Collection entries
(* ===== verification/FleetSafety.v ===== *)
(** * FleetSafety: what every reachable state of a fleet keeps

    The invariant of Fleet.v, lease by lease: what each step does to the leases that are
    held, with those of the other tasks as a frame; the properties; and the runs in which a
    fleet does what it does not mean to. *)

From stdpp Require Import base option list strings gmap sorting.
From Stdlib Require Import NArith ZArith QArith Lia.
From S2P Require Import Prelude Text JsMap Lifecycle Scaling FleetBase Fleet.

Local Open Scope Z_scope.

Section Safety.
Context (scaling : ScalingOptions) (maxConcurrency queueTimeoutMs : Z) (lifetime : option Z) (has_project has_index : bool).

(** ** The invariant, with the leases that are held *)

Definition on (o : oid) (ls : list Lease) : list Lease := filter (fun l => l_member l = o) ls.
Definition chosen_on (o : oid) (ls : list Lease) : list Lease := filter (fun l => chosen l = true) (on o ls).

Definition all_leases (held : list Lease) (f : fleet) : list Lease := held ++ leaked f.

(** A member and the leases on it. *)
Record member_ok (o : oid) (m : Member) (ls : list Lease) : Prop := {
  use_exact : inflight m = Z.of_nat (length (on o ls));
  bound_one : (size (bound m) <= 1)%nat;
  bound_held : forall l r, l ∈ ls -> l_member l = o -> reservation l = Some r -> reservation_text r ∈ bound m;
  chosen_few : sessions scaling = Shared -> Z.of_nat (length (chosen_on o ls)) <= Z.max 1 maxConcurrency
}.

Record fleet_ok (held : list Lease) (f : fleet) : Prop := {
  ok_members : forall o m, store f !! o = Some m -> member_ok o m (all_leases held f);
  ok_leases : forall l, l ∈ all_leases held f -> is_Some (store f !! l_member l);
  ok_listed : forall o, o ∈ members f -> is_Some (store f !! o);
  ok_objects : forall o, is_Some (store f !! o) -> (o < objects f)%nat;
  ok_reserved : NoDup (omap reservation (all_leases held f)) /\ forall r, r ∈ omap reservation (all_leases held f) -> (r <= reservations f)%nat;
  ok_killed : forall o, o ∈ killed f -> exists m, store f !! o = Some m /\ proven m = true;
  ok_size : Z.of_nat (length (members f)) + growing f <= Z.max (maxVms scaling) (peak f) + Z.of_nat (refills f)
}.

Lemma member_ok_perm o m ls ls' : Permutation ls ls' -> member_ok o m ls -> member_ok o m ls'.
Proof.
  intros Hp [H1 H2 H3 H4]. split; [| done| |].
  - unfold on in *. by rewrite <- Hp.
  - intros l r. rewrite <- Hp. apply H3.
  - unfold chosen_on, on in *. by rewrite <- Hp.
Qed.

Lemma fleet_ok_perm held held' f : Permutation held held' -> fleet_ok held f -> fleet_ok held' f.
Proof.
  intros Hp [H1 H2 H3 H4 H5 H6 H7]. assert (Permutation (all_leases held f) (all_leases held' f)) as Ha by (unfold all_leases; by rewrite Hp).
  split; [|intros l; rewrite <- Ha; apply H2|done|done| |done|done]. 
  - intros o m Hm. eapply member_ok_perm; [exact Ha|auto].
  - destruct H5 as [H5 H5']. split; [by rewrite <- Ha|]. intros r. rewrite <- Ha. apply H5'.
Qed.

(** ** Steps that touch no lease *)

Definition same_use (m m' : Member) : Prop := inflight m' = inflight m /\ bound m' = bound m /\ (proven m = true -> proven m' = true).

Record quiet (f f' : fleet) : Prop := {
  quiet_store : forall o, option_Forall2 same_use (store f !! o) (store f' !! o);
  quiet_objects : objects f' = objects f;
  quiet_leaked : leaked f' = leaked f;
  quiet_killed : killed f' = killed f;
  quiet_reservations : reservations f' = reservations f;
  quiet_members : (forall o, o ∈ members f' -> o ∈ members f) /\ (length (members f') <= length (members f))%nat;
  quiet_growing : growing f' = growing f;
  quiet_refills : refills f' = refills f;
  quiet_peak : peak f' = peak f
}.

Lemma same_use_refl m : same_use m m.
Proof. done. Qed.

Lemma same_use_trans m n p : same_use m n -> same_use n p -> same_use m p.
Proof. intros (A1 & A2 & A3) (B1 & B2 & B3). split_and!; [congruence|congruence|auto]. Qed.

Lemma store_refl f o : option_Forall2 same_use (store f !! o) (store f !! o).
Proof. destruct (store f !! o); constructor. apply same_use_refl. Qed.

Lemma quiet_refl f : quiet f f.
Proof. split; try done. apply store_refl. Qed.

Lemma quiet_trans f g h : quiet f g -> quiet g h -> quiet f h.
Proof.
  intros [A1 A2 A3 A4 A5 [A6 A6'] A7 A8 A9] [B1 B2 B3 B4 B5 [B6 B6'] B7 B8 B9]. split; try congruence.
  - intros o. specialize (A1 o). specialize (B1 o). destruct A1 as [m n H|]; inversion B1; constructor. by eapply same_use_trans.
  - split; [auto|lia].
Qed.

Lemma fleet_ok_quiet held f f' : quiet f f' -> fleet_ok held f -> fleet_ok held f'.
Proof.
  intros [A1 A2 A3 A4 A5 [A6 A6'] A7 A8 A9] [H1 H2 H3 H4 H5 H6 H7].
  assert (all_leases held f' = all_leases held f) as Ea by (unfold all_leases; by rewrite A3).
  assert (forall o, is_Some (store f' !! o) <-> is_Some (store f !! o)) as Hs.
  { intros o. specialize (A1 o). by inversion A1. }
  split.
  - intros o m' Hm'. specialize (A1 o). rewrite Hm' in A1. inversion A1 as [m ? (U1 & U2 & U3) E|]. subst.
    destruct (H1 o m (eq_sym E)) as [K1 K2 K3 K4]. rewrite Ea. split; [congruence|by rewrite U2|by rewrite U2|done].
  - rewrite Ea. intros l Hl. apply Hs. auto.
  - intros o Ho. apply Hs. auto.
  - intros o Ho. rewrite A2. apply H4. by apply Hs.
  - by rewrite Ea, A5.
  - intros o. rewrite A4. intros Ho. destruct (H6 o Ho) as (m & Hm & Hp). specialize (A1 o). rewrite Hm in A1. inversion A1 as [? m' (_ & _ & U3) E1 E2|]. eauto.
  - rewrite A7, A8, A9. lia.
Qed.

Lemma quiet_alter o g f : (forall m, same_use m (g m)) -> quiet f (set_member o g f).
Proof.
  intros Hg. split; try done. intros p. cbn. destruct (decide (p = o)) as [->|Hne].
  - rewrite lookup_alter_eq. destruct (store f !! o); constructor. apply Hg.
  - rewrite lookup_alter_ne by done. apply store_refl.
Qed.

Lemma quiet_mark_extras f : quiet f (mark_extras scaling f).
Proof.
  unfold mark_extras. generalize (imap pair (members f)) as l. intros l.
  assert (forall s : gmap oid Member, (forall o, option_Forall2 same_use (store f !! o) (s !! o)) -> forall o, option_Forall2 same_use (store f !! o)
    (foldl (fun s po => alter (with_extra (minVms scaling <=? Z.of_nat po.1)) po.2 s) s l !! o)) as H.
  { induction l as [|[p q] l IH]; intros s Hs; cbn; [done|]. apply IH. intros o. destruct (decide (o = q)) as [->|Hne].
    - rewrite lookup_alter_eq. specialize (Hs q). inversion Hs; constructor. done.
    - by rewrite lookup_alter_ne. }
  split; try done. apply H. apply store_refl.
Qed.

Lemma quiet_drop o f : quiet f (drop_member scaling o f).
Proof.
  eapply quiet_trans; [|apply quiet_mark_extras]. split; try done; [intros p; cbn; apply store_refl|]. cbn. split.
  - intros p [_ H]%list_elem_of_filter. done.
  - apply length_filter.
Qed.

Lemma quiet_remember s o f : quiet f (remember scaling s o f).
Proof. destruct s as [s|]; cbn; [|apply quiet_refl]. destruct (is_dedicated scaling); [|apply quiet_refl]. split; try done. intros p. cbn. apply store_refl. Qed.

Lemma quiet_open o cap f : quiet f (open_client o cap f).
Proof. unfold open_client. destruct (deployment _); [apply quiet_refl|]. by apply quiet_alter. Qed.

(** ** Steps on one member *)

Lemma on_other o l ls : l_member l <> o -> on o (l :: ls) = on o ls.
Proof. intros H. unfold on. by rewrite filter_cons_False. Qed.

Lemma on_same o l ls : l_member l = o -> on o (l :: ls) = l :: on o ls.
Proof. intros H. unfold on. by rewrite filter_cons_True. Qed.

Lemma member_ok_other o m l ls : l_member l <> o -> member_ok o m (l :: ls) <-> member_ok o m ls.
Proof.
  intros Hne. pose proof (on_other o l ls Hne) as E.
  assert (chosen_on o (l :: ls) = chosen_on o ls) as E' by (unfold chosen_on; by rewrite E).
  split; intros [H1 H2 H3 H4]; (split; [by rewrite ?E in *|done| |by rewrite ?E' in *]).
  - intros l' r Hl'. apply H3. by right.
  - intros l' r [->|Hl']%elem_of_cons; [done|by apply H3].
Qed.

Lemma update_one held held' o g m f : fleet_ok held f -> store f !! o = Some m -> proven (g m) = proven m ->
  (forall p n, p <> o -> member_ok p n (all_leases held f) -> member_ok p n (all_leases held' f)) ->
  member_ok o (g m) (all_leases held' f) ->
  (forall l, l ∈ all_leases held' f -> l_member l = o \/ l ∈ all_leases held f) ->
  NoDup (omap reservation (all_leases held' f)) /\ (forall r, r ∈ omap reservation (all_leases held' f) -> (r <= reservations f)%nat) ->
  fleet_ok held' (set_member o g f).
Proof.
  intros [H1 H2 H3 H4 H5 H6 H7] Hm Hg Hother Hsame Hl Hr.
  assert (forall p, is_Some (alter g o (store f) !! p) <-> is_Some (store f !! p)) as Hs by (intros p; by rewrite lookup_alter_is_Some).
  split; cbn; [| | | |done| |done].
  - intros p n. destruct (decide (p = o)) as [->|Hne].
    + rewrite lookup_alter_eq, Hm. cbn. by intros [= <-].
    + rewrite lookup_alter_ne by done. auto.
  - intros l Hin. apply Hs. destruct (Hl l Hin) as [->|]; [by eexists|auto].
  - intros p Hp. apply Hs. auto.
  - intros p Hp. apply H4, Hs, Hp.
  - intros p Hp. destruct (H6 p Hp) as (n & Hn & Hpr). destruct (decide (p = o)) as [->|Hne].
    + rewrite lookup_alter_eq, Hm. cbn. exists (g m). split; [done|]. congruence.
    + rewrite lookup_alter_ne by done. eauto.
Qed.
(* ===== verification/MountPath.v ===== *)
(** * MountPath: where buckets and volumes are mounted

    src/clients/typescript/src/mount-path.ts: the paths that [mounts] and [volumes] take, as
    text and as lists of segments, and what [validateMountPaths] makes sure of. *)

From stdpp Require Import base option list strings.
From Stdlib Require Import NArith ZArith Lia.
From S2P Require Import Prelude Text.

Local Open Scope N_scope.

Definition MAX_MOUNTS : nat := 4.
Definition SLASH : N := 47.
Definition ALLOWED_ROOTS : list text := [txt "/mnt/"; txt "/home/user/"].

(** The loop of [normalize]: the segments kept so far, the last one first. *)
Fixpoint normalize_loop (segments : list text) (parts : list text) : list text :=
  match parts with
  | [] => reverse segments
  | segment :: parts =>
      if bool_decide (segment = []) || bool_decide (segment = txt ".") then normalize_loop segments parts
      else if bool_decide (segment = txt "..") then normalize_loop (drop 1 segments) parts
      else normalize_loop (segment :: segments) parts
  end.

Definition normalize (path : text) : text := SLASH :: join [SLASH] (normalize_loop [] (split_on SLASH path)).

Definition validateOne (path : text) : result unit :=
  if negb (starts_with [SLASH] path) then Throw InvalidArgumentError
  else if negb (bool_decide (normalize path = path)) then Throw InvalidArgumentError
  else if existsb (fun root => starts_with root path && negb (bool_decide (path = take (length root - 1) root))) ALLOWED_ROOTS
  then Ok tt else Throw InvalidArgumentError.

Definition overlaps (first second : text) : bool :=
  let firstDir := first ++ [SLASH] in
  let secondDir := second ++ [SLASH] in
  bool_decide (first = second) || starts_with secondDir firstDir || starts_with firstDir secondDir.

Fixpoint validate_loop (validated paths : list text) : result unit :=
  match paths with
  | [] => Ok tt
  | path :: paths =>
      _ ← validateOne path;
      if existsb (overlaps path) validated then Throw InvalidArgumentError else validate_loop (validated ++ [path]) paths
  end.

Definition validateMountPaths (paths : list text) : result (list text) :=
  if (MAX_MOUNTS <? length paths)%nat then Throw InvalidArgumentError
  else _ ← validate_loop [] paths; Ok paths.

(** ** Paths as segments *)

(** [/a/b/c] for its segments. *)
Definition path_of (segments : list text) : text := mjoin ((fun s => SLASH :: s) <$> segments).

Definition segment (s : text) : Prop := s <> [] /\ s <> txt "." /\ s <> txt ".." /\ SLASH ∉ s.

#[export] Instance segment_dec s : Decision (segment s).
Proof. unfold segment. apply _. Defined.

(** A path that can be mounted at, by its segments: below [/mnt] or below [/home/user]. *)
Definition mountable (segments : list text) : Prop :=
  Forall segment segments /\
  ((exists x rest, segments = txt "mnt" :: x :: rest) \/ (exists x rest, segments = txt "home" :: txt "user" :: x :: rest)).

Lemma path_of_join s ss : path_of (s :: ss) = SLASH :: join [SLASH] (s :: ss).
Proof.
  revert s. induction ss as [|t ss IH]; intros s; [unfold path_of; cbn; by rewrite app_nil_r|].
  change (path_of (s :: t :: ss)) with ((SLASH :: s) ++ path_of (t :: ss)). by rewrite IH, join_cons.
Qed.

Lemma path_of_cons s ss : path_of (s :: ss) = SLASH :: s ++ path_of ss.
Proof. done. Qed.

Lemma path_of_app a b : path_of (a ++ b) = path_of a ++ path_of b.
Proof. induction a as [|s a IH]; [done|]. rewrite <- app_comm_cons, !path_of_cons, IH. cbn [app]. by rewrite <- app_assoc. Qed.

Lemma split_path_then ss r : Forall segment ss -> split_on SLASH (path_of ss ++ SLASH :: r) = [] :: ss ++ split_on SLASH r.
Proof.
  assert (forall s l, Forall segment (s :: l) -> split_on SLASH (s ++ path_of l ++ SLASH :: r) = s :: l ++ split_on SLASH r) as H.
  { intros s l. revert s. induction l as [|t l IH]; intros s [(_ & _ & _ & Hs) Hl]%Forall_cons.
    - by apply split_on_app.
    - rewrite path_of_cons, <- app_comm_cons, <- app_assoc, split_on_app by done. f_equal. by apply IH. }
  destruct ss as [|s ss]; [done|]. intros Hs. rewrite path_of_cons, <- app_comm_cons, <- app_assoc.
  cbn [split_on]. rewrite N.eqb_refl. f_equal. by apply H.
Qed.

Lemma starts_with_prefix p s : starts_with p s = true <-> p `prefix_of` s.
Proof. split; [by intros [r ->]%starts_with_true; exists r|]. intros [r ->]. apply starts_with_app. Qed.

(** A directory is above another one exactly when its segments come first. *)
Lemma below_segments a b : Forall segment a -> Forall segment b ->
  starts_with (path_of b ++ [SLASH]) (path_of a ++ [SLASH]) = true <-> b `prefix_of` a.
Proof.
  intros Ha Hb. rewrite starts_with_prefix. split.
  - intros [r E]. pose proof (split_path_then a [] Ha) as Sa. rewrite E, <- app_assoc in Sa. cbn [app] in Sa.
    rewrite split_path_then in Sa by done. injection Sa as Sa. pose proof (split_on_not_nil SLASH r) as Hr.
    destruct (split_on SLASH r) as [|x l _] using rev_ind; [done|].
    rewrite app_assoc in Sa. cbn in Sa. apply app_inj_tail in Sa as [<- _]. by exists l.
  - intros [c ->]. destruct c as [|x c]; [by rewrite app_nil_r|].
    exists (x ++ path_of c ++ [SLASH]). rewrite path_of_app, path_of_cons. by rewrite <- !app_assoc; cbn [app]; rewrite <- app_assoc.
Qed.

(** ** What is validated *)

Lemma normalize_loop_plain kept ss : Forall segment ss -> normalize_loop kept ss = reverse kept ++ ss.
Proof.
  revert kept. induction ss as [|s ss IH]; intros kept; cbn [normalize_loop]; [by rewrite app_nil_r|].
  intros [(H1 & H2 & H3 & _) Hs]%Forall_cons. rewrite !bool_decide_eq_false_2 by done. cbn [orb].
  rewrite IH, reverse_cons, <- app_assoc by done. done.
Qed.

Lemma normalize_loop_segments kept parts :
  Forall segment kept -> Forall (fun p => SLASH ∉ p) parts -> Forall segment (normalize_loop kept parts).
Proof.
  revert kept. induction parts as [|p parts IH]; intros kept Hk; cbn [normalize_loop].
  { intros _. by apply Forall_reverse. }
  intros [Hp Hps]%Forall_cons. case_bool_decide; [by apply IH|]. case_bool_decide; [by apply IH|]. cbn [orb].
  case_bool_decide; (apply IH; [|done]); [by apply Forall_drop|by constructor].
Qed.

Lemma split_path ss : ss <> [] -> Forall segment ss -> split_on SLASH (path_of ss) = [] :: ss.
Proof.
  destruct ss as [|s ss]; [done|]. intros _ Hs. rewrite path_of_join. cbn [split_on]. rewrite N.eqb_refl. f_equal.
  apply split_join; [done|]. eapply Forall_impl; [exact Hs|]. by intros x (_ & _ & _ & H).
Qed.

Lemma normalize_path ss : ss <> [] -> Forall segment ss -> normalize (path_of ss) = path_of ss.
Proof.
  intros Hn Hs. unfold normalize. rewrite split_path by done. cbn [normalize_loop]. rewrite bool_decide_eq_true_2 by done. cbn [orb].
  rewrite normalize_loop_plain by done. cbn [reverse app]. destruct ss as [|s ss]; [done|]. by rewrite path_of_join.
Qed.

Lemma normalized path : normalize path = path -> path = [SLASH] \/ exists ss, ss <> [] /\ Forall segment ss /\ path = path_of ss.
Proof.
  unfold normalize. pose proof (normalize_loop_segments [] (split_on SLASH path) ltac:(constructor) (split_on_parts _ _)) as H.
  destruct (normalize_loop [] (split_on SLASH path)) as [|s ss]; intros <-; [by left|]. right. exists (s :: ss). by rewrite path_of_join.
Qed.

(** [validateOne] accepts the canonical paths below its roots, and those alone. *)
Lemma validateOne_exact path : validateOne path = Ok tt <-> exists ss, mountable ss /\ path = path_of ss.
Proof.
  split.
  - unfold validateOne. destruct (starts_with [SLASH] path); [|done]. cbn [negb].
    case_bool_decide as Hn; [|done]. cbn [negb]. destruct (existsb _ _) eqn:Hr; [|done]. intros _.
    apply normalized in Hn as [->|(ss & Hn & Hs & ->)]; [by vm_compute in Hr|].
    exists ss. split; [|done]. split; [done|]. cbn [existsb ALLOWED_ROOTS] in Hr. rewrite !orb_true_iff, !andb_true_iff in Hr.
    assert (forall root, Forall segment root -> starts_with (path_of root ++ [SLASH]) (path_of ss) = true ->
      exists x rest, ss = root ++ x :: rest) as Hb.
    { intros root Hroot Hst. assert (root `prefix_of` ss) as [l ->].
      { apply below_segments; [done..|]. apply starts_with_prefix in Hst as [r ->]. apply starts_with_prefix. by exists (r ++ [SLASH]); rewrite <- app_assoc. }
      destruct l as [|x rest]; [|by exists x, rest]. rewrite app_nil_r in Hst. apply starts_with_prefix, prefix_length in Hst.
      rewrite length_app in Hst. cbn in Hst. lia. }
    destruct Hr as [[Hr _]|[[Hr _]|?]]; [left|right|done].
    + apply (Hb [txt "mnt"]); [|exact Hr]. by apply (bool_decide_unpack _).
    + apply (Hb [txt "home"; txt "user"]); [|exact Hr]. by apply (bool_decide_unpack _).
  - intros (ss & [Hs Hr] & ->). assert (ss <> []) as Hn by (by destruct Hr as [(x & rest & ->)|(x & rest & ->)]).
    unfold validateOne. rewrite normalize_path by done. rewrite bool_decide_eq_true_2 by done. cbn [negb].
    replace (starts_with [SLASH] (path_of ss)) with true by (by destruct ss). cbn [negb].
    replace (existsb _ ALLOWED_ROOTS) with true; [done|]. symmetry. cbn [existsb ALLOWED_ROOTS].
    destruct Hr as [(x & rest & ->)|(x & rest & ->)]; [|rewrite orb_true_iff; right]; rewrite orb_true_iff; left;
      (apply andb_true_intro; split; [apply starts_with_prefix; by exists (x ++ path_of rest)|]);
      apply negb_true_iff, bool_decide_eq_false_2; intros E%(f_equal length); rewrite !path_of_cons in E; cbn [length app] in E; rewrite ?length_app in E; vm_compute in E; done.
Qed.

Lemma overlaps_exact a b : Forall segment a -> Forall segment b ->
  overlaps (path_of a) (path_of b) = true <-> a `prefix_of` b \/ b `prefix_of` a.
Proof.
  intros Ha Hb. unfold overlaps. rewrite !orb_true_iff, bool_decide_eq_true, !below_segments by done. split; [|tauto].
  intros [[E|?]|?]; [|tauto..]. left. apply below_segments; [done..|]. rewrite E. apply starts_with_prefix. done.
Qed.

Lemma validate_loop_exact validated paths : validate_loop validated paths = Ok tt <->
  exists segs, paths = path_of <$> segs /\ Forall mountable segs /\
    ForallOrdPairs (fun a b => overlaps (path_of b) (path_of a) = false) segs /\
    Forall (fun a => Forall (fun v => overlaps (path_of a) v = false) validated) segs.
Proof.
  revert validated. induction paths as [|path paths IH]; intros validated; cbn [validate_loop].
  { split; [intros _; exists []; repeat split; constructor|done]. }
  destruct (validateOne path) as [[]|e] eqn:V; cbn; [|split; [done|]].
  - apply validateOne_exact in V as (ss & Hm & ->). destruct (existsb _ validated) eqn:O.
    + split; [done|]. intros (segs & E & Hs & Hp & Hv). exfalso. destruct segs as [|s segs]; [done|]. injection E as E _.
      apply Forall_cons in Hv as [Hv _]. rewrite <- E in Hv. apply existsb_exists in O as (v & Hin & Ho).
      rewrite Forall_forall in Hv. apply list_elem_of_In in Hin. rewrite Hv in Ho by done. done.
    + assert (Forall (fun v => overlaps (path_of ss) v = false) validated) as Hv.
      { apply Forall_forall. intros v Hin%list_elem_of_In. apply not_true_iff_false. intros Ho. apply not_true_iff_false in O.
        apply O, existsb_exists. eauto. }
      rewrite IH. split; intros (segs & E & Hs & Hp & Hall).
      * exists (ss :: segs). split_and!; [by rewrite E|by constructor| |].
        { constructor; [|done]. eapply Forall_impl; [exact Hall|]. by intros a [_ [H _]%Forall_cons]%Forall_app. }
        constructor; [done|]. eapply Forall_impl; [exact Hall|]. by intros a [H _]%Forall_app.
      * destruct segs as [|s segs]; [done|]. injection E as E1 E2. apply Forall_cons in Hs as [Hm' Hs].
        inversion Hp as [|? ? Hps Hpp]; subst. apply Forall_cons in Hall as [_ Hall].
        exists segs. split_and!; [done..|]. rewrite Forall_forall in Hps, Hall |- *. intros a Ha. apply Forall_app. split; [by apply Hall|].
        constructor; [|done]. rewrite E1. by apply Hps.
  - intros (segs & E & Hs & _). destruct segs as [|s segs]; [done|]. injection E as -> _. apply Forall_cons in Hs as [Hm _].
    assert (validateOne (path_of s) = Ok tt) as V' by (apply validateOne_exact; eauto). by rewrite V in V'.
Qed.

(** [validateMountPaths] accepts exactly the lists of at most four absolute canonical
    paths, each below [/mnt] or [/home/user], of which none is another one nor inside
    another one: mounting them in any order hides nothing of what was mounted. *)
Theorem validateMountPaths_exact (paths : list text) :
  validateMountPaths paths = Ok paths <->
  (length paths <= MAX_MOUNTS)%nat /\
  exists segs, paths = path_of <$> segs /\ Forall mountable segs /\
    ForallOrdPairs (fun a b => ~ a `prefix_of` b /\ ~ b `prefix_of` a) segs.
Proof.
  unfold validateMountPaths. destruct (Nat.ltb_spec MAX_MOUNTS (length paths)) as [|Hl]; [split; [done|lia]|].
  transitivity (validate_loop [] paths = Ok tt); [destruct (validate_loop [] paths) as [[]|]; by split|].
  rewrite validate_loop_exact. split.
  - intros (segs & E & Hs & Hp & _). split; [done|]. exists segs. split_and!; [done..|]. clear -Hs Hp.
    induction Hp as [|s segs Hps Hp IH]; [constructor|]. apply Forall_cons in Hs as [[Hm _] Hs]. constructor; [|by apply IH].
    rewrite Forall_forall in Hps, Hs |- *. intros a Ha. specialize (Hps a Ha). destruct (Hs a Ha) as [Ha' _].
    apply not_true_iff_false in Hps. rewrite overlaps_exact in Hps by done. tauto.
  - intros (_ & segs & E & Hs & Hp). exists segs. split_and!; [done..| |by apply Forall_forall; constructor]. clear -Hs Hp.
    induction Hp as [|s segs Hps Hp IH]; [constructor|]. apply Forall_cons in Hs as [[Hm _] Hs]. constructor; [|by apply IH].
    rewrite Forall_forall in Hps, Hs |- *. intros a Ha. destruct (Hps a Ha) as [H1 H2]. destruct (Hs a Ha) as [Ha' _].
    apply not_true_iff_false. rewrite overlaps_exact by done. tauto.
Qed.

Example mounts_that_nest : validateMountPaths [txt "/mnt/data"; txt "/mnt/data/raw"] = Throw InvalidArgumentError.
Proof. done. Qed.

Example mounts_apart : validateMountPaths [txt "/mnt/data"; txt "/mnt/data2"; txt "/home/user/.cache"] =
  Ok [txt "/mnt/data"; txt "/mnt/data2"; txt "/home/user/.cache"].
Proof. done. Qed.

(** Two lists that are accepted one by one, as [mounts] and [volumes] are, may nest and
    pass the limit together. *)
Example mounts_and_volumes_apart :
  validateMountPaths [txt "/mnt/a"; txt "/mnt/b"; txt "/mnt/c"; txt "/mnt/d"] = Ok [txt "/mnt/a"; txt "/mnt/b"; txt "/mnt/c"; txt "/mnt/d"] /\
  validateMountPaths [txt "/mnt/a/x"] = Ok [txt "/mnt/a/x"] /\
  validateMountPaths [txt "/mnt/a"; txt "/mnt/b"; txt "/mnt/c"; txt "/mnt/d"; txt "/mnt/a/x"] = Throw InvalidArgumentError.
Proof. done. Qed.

WHAT TO DO
An exact copy of the lines from the one containing "Example mounts_apart : validateMountPaths" through the end of the entries is required, and nothing beyond them.

RESULT
Example mounts_apart : validateMountPaths [txt "/mnt/data"; txt "/mnt/data2"; txt "/home/user/.cache"] =
  Ok [txt "/mnt/data"; txt "/mnt/data2"; txt "/home/user/.cache"].
Proof. done. Qed.

(** Two lists that are accepted one by one, as [mounts] and [volumes] are, may nest and
    pass the limit together. *)
Example mounts_and_volumes_apart :
  validateMountPaths [txt "/mnt/a"; txt "/mnt/b"; txt "/mnt/c"; txt "/mnt/d"] = Ok [txt "/mnt/a"; txt "/mnt/b"; txt "/mnt/c"; txt "/mnt/d"] /\
  validateMountPaths [txt "/mnt/a/x"] = Ok [txt "/mnt/a/x"] /\
  validateMountPaths [txt "/mnt/a"; txt "/mnt/b"; txt "/mnt/c"; txt "/mnt/d"; txt "/mnt/a/x"] = Throw InvalidArgumentError.
Proof. done. Qed.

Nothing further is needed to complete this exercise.